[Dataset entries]
= Beginning of Section =

(** A first write for a class creates its record, and with the record the
    members it inherits come into reach of the read: the effective teacher of
    toString changes although nothing was written for it. *)
Example saveTeacherInfo_brings_inherited_names_into_reach :
  getTeacherInfo "constructor" (store (world_with proto_week ∅)) = Some (Stored "Kim") ∧
  getTeacherInfo "constructor"
    (store (exec (saveTeacherInfo "Math" "Lee") (world_with proto_week ∅)))
  = Some (Inherited "constructor").
Proof. split; by vm_compute. Qed.

(** X10: overriding a subject and then entering the server default again
    undoes the override.  For a subject with default D and no override, a
    non-empty name other than D followed by D leaves every stored (key,
    subject) entry as it was.  When the record of the class was not an empty
    one, the map itself, in the store and in the cookie, is the one before
    the two writes (a record created by the first write is deleted when the
    second empties it), and the effective teacher of the subject is as
    before; the effective teacher is also as before for every subject that is
    not named like a member of Object.prototype. *)
Theorem override_then_default_restores (subj info d : string) (w : World) :
  defaultInfo (timetableData (store w)) subj = Some d →
  info ≠ d → truthy info = true →
  lookup_override (teacherInfo (store w)) (configKey (classConfig (store w))) subj
  = None →
  (∀ k s,
     lookup_override
       (teacherInfo (store (exec (saveTeacherInfo subj d)
                                 (exec (saveTeacherInfo subj info) w)))) k s
     = lookup_override (teacherInfo (store w)) k s) ∧
  (teacherInfo (store w) !! configKey (classConfig (store w)) ≠ Some ∅ →
   teacherInfo (store (exec (saveTeacherInfo subj d)
                            (exec (saveTeacherInfo subj info) w)))
   = teacherInfo (store w) ∧
   cookie_teacherInfo (cookies (exec (saveTeacherInfo subj d)
                                     (exec (saveTeacherInfo subj info) w)))
   = Some (teacherInfo (store w)) ∧
   getTeacherInfo subj (store (exec (saveTeacherInfo subj d)
                                    (exec (saveTeacherInfo subj info) w)))
   = getTeacherInfo subj (store w)) ∧
  (inherited subj = false →
   getTeacherInfo subj (store (exec (saveTeacherInfo subj d)
                                    (exec (saveTeacherInfo subj info) w)))
   = getTeacherInfo subj (store w)).
Proof.
  intros Hd Hne Hinfo Hnone.
  destruct (saveTeacherInfo_frame subj info w) as (_ & Hcfg & Hdata & _).
  destruct (saveTeacherInfo_frame subj d (exec (saveTeacherInfo subj info) w))
    as (_ & Hcfg2 & Hdata2 & _).
  assert (Hl : ∀ k s,
            lookup_override
              (teacherInfo (store (exec (saveTeacherInfo subj d)
                                        (exec (saveTeacherInfo subj info) w)))) k s
            = lookup_override (teacherInfo (store w)) k s).
  { intros k s. rewrite saveTeacherInfo_lookup. rewrite Hcfg, Hdata, Hd.
    rewrite (bool_decide_false (Some d ≠ Some d)) by (intros H; by apply H).
    rewrite !saveTeacherInfo_lookup. rewrite Hd.
    rewrite (bool_decide_true (Some info ≠ Some d)) by congruence.
    rewrite (decide_True (P := _ = _ ∧ subj = subj)) by done. simpl.
    rewrite Hinfo.
    destruct (decide (k = configKey (classConfig (store w)) ∧ s = subj))
      as [[-> ->]|]; done. }
  split; [done|]. split.
  - intros Hrec.
    assert (Hne' : Some info ≠ defaultInfo (timetableData (store w)) subj)
      by (rewrite Hd; congruence).
    pose proof (saveTeacherInfo_write subj info w Hne') as H1.
    unfold run in H1.
    assert (Hmap :
              teacherInfo (store (exec (saveTeacherInfo subj d)
                                       (exec (saveTeacherInfo subj info) w)))
              = teacherInfo (store w) ∧
              cookie_teacherInfo (cookies (exec (saveTeacherInfo subj d)
                                                (exec (saveTeacherInfo subj info) w)))
              = Some (teacherInfo (store w))).
    { unfold exec at 2 4. rewrite H1. simpl.
      set (inner0 := default ∅ (teacherInfo (store w)
                                !! configKey (classConfig (store w)))).
      assert (Hs0 : inner0 !! subj = None).
      { unfold inner0. unfold lookup_override in Hnone.
        destruct (teacherInfo (store w) !! configKey (classConfig (store w)));
          simpl in *; [done | apply lookup_empty]. }
      assert (Heq : Some d
                    = defaultInfo
                        (timetableData
                           (store (stored (<[configKey (classConfig (store w))
                                             := <[subj := info]> inner0]>
                                           (teacherInfo (store w))) w))) subj)
        by (simpl; by rewrite Hd).
      assert (Hv : from_option member_truthy false
                     (read_member (<[subj := info]> inner0) subj) = true)
        by (rewrite read_member_truthy, lookup_insert_eq; done).
      pose proof (saveTeacherInfo_erase subj d _ (<[subj := info]> inner0) Heq
                    (lookup_insert_eq _ _ _) Hv) as H2.
      unfold exec. unfold run in H2. rewrite H2. simpl.
      rewrite delete_insert_eq, (delete_id _ _ Hs0).
      assert (Hback :
                (if bool_decide (size inner0 = 0)
                 then delete (configKey (classConfig (store w)))
                             (<[configKey (classConfig (store w))
                                := <[subj := info]> inner0]> (teacherInfo (store w)))
                 else <[configKey (classConfig (store w)) := inner0]>
                        (<[configKey (classConfig (store w))
                           := <[subj := info]> inner0]> (teacherInfo (store w))))
                = teacherInfo (store w)).
      { unfold inner0.
        destruct (teacherInfo (store w) !! configKey (classConfig (store w)))
          as [rec|] eqn:Hk; simpl.
        - rewrite bool_decide_false.
          + rewrite insert_insert_eq. by apply insert_id.
          + intros Hsz. apply map_size_empty_iff in Hsz. apply Hrec. by rewrite Hsz.
        - rewrite bool_decide_true by apply map_size_empty.
          rewrite delete_insert_eq. by apply delete_id. }
      by rewrite Hback. }
    destruct Hmap as [Hm Hc]. split; [done|]. split; [done|].
    unfold getTeacherInfo. by rewrite Hcfg2, Hdata2, Hcfg, Hdata, Hm.
  - intros Hown. unfold getTeacherInfo.
    rewrite Hcfg2, Hdata2, Hcfg, Hdata.
    rewrite !(read_override_own _ _ _ Hown). by rewrite Hl.
Qed.
(** * sessionprocess: the moderation and analytics pipeline

    A shallow embedding of the classification, flag review, ban and
    analytics routines of
      - src/utils/messageModerator.ts  (MessageModerator),
      - src/utils/userManager.ts       (UserManager),
      - the analytics module           (AnalyticsManager),
    and the properties the specification states about them.

    Conventions of the embedding.
      - A JavaScript string is a [string]: a sequence of code units, here
        restricted to the code units below 256 (Latin-1).
      - A JavaScript number is a binary64 float ([float]); time stamps,
        lengths and counts, which the code keeps integral and far below
        2^53, are [Z] or [nat] and converted where the code divides.
      - A regular expression is a syntax tree run by the backtracking
        matcher of the language specification; the [lastIndex] of the
        module-level patterns is state that the classifier threads.
      - A database node with children is an association list in the store's
        child order (keys ascending).  A property that a stored record
        does not have is [None].
      - Functions that read or write the database take it and return the
        new one; [Date.now()] and a key generated by [push] are arguments.
      - The store refuses a value that holds an [undefined] property:
        [update] and [push] throw before anything is written, and the
        [catch] branch of the caller is taken.  An optional argument that
        the caller left out is [None], and a record built from it holds
        [undefined] there.  Apart from that the store's calls are taken
        to succeed, and the ids that make up a path are taken to be valid
        keys.
      - An object literal used as a map inherits the properties of
        [Object.prototype].  The keyword tallies, whose keys are words of
        the messages, are modelled with them ([JSObject.count_up]).  The
        keys of the other maps are hours, ISO dates, rule names and the
        uids of the authentication service, none of which is a property
        name of [Object.prototype]: these objects are read for their own
        properties only. *)

From Stdlib Require Import Bool Arith ZArith List String Ascii Lia.
From Stdlib Require Import Floats.
Import ListNotations.

(** ** JavaScript strings *)

Module JS.

Definition code (a : ascii) : N := N_of_ascii a.

Definition in_range (lo hi : N) (a : ascii) : bool :=
  (N.leb lo (code a) && N.leb (code a) hi)%bool.

Definition shift_code (a : ascii) (f : N -> N) : ascii := ascii_of_N (f (code a)).

(** [String.prototype.toLowerCase] on one code unit below 256:
    A-Z and the Latin-1 capitals U+00C0-U+00DE (without the multiplication
    sign U+00D7) move up by 32, every other code unit stays. *)
Definition lower_char (a : ascii) : ascii :=
  if in_range 65 90 a then shift_code a (fun n => n + 32)%N
  else if (in_range 192 222 a && negb (N.eqb (code a) 215))%bool
       then shift_code a (fun n => n + 32)%N
  else a.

= End of Section =

**TASK**
Which lines above include the word "pose"? Return each one.

**ANSWER BELOW**
    pose proof (saveTeacherInfo_write subj info w Hne') as H1.
      pose proof (saveTeacherInfo_erase subj d _ (<[subj := info]> inner0) Heq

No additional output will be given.